--- Information supplied ---
Definition RenewInput_Validate (input : IdempotencyRenewInputV1) : result unit :=
  _ ← check_as (IdempotencyKey_Validate (in_Key input)) (fun _ => invalid ErrInvalidIdempotencyClaim "key");
  _ ← check_as (OwnerLease_Validate (in_Owner input)) (fun _ => invalid ErrInvalidIdempotencyClaim "owner");
  reject (negb (validIdempotencyExpiryDurations (in_OwnerLeaseDuration input) (in_RecordTTL input)))
    (invalid ErrInvalidIdempotencyClaim "owner or expiry").

Definition zero_digest : bytes := repeat zero_byte 32.
Definition isZeroPersistedRequestFingerprint (f : PersistedRequestFingerprintV1) : bool := bool_decide (pf_digest f = zero_digest).

Definition is_ok {A} (r : result A) : bool := match r with Ok _ => true | Err _ => false end.

Definition IdempotencyRecord_Validate (record : IdempotencyRecordV1) : result unit :=
  _ ← check_as (IdempotencyKey_Validate (ir_Key record)) (fun _ => invalid ErrInvalidIdempotencyRecord "key");
  _ ← check_as (PersistedRequestFingerprint_Validate (ir_RequestFingerprint record))
        (fun _ => invalid ErrInvalidIdempotencyRecord "request fingerprint");
  _ ← reject (Time_IsZero (ir_ExpiresAt record)) (invalid ErrInvalidIdempotencyRecord "expiry");
  if ir_Status record =s IdempotencyStatusInProgress then
    reject (match ir_Owner record with
            | None => true
            | Some owner => negb (is_ok (OwnerLease_Validate owner))
                || match ir_ResultFingerprint record with Some _ => true | None => false end
                || negb (Time_After (ir_ExpiresAt record) (ol_ExpiresAt owner))
            end) (invalid ErrInvalidIdempotencyRecord "in progress ownership")
  else if ir_Status record =s IdempotencyStatusCompleted then
    reject (match ir_Owner record, ir_ResultFingerprint record with
            | Some _, _ | _, None => true
            | None, Some f => negb (is_ok (PersistedRequestFingerprint_Validate f)) || isZeroPersistedRequestFingerprint f
            end) (invalid ErrInvalidIdempotencyRecord "completed result")
  else if ir_Status record =s IdempotencyStatusConflict then Ok tt
  else Err (invalid ErrInvalidIdempotencyRecord "status").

--- About this task ---
Your task is to output exactly the lines running from the one with "f)) || isZeroPersistedRequestFingerprint f" through the final line of the material above, with both ends included.

--- Task solution ---
            | None, Some f => negb (is_ok (PersistedRequestFingerprint_Validate f)) || isZeroPersistedRequestFingerprint f
            end) (invalid ErrInvalidIdempotencyRecord "completed result")
  else if ir_Status record =s IdempotencyStatusConflict then Ok tt
  else Err (invalid ErrInvalidIdempotencyRecord "status").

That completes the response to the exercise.